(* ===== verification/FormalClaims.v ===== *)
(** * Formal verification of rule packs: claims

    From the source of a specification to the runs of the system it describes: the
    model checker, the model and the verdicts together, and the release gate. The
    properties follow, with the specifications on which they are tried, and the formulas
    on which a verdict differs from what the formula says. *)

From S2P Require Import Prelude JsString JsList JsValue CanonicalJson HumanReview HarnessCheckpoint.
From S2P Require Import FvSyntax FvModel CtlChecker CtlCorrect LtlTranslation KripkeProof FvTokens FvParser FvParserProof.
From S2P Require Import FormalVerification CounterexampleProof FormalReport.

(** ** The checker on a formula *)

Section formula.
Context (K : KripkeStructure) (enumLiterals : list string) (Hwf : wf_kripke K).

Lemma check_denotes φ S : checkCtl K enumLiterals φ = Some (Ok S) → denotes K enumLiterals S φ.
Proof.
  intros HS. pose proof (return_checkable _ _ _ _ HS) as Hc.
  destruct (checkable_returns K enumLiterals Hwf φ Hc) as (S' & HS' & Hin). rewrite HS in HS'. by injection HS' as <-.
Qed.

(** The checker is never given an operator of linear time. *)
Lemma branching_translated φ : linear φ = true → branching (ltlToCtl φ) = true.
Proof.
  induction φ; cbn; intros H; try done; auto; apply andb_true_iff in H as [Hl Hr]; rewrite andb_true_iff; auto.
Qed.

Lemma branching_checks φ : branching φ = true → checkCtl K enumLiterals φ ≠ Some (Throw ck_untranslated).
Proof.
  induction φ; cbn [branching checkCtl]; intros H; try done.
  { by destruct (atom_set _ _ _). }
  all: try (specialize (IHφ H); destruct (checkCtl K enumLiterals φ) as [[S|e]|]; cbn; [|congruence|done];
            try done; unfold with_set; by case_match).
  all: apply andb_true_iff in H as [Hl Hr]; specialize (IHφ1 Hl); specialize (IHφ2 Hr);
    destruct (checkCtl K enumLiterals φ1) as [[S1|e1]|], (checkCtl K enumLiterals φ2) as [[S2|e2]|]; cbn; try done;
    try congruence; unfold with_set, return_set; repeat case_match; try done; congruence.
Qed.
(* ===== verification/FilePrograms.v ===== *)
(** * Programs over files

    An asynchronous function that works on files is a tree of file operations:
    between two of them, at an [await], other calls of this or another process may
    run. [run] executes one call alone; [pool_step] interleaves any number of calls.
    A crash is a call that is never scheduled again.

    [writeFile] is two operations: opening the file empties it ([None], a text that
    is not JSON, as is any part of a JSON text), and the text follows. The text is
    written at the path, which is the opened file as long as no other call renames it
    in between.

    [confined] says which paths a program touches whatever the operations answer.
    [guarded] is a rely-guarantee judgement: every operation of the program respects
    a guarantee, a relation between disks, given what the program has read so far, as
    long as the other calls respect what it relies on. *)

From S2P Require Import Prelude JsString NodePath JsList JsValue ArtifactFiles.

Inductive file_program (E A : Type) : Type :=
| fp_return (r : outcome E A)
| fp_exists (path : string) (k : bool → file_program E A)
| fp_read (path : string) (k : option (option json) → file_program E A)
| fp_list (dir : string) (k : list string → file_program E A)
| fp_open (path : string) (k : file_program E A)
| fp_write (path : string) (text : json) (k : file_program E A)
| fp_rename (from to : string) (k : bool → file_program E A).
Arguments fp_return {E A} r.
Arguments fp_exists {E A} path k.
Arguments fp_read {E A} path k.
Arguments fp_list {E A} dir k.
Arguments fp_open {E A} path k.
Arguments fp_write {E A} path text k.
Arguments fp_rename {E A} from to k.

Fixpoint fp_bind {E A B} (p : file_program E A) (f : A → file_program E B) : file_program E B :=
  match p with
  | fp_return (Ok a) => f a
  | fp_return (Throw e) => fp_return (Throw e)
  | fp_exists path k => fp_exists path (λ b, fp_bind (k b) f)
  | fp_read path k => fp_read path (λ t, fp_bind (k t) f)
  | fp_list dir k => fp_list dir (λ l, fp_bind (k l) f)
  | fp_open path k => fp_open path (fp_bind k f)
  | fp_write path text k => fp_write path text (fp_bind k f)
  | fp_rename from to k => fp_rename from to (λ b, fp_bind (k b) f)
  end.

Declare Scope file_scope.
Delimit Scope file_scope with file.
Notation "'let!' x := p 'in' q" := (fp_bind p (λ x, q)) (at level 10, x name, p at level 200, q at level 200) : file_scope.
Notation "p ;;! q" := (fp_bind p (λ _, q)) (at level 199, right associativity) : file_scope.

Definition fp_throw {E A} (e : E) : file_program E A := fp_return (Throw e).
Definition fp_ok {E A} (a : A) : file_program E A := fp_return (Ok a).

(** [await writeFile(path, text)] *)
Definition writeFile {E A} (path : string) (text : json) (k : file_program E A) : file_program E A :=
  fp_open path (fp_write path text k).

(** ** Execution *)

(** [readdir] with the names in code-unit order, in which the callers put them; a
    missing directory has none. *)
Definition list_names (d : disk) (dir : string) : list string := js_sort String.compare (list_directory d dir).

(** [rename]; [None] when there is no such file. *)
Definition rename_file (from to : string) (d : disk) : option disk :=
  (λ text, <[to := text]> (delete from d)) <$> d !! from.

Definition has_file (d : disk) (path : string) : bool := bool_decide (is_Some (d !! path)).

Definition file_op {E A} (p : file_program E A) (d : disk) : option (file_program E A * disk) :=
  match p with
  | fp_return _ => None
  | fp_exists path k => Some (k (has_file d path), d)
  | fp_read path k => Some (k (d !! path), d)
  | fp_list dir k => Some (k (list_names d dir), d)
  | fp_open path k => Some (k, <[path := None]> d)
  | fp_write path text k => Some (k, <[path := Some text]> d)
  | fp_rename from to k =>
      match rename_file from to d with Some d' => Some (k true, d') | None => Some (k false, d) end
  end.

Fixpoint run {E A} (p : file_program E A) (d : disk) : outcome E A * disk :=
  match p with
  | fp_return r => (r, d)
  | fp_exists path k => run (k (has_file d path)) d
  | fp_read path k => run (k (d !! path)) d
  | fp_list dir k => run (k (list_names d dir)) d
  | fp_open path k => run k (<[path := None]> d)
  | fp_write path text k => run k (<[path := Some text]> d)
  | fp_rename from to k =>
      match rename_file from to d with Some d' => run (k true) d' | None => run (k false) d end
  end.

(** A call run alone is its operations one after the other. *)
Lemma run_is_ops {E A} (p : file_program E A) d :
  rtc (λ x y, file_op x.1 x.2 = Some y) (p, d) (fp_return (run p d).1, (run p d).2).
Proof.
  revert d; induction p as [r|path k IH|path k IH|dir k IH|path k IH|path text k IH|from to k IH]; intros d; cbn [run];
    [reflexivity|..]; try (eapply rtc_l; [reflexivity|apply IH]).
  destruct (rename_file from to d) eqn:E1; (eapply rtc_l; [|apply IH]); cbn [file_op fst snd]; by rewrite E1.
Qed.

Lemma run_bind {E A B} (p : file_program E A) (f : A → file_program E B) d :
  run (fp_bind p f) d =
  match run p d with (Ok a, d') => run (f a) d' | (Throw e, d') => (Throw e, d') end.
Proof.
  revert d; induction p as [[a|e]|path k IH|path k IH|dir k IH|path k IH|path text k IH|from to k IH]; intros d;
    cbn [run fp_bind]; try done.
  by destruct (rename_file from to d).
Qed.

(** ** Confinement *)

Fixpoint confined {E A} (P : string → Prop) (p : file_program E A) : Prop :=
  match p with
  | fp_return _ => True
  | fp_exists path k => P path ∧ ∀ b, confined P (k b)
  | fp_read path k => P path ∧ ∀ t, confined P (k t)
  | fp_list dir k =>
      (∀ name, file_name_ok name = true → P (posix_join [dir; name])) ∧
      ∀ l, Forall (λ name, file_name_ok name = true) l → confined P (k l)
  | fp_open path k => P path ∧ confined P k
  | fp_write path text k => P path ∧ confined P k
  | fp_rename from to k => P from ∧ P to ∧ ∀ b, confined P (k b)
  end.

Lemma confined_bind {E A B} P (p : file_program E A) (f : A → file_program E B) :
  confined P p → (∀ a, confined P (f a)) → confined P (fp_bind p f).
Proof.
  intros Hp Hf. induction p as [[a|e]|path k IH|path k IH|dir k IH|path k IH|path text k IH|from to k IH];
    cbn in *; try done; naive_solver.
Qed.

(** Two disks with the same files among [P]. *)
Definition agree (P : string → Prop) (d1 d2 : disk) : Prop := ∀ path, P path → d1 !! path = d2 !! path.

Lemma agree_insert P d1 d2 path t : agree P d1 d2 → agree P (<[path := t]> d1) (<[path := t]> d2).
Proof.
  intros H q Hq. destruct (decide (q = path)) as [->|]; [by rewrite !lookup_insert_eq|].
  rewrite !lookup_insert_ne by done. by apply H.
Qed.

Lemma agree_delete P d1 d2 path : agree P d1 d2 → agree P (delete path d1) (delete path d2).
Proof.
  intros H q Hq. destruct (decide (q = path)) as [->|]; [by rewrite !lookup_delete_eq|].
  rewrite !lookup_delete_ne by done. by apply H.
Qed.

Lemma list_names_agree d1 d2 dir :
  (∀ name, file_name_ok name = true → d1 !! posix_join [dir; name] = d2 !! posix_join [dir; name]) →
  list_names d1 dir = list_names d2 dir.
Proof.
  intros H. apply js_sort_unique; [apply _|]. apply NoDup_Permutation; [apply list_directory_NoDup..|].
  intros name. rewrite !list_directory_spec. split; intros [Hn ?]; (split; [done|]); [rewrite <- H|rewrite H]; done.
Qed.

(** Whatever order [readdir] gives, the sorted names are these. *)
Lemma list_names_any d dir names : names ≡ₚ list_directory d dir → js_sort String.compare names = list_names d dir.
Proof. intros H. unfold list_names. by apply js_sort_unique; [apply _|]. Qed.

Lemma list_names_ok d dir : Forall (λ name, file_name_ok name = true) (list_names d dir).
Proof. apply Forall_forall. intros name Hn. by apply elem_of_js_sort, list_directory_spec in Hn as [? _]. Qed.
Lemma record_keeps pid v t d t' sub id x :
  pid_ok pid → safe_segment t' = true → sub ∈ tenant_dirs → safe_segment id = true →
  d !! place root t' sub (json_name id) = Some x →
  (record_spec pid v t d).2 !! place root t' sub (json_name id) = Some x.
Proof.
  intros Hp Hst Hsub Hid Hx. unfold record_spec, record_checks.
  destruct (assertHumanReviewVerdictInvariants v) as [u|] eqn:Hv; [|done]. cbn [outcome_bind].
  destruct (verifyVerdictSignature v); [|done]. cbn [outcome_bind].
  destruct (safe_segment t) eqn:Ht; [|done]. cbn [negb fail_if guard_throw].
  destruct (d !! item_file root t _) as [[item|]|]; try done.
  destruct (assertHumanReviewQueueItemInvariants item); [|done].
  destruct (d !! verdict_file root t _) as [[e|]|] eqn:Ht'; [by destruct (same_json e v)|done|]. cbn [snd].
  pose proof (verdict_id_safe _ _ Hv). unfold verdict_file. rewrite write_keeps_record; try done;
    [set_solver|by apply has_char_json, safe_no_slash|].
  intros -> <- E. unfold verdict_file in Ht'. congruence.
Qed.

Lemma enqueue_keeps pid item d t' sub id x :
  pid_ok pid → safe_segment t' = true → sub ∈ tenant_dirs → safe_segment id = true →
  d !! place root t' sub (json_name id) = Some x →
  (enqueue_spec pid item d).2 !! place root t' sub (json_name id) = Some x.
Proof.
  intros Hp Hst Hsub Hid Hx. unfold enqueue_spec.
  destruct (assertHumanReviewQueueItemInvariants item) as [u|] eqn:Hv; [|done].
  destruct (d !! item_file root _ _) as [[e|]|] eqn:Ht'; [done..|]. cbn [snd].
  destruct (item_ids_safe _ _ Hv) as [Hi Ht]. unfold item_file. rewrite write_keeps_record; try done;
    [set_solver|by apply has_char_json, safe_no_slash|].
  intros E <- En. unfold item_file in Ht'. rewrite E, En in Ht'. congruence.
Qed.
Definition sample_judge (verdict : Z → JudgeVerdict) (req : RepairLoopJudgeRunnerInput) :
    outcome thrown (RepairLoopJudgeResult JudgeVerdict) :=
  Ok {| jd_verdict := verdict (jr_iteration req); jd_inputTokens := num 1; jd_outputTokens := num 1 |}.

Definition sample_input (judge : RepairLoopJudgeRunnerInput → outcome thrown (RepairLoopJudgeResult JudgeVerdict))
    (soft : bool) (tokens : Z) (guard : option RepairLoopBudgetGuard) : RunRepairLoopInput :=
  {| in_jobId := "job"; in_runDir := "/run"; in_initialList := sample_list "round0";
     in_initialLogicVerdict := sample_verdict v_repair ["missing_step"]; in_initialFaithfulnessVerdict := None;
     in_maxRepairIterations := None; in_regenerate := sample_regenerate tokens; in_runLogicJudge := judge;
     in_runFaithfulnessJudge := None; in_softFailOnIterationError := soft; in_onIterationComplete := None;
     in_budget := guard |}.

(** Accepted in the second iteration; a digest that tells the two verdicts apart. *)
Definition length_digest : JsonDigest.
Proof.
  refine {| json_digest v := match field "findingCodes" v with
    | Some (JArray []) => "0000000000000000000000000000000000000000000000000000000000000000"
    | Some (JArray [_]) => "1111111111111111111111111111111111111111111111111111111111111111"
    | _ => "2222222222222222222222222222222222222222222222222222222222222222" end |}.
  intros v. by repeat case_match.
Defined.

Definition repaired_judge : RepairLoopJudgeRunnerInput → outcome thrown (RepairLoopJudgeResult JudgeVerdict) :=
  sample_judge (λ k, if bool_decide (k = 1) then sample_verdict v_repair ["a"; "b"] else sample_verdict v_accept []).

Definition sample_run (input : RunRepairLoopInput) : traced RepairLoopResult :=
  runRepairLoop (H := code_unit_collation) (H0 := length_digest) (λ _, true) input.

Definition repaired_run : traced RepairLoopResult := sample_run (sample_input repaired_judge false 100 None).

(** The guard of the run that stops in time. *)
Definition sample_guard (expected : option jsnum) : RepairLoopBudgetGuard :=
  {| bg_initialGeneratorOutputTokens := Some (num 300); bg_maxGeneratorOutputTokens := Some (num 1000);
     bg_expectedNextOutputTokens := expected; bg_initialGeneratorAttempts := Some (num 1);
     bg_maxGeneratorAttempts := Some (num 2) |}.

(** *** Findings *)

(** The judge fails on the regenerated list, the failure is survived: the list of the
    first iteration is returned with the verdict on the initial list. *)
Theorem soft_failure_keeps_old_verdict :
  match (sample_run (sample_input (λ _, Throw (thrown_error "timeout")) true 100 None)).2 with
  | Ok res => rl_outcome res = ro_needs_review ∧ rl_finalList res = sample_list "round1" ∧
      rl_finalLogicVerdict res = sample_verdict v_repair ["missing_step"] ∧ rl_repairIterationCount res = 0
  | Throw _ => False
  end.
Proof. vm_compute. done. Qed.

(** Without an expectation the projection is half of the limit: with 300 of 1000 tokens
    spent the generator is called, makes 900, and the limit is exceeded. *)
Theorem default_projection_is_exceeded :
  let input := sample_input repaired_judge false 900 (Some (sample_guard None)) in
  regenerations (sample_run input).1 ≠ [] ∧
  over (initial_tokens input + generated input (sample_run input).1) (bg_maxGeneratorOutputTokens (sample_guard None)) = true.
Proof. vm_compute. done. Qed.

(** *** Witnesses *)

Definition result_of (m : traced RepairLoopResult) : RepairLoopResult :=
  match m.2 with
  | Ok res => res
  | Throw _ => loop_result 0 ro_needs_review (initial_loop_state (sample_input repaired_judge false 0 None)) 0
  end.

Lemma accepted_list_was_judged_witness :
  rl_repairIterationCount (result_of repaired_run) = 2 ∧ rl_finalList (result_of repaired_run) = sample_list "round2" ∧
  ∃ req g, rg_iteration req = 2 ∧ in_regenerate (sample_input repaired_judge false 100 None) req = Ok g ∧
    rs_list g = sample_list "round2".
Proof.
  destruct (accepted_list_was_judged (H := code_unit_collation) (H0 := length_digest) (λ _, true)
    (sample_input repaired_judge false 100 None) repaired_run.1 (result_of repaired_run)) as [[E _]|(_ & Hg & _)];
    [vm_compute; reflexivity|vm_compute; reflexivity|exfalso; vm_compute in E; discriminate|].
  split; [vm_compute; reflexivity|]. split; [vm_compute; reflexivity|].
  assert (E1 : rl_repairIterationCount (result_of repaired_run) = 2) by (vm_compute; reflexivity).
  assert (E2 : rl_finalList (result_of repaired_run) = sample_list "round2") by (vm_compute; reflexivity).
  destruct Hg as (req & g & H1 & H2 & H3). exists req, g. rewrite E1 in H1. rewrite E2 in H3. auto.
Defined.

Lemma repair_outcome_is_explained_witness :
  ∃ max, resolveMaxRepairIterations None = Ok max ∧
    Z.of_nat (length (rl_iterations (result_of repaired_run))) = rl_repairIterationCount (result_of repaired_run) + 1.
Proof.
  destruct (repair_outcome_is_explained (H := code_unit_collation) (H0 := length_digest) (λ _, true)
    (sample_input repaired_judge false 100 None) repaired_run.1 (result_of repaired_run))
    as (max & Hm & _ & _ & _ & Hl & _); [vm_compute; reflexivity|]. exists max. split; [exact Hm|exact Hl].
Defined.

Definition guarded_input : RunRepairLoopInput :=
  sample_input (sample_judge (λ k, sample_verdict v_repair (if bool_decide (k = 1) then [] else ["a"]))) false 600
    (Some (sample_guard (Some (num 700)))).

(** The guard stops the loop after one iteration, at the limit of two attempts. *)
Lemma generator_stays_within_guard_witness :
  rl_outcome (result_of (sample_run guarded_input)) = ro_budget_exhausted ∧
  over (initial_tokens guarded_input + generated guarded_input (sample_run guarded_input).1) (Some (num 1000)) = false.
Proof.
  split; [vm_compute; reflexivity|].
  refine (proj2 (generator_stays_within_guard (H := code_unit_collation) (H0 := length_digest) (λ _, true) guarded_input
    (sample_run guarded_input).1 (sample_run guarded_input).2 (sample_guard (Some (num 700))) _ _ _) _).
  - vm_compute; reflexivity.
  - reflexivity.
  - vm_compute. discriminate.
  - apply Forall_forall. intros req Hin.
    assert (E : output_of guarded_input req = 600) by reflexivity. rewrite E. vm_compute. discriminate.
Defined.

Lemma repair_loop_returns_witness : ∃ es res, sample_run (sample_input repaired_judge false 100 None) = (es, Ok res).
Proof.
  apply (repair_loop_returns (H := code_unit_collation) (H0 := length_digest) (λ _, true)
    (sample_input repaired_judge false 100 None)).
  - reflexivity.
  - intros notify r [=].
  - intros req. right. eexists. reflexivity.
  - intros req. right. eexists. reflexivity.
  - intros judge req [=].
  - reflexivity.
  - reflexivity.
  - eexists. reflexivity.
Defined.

◆ **WORK REQUIRED**
In the entries above, find the line with "Throw _ => False" and the line with "[vm_compute; reflexivity|vm_compute; reflexivity|exfalso;", then restate word for word both of them and every line between, with nothing more.

◆ **RESPONSE**
  | Throw _ => False
  end.
Proof. vm_compute. done. Qed.

(** Without an expectation the projection is half of the limit: with 300 of 1000 tokens
    spent the generator is called, makes 900, and the limit is exceeded. *)
Theorem default_projection_is_exceeded :
  let input := sample_input repaired_judge false 900 (Some (sample_guard None)) in
  regenerations (sample_run input).1 ≠ [] ∧
  over (initial_tokens input + generated input (sample_run input).1) (bg_maxGeneratorOutputTokens (sample_guard None)) = true.
Proof. vm_compute. done. Qed.

(** *** Witnesses *)

Definition result_of (m : traced RepairLoopResult) : RepairLoopResult :=
  match m.2 with
  | Ok res => res
  | Throw _ => loop_result 0 ro_needs_review (initial_loop_state (sample_input repaired_judge false 0 None)) 0
  end.

Lemma accepted_list_was_judged_witness :
  rl_repairIterationCount (result_of repaired_run) = 2 ∧ rl_finalList (result_of repaired_run) = sample_list "round2" ∧
  ∃ req g, rg_iteration req = 2 ∧ in_regenerate (sample_input repaired_judge false 100 None) req = Ok g ∧
    rs_list g = sample_list "round2".
Proof.
  destruct (accepted_list_was_judged (H := code_unit_collation) (H0 := length_digest) (λ _, true)
    (sample_input repaired_judge false 100 None) repaired_run.1 (result_of repaired_run)) as [[E _]|(_ & Hg & _)];
    [vm_compute; reflexivity|vm_compute; reflexivity|exfalso; vm_compute in E; discriminate|].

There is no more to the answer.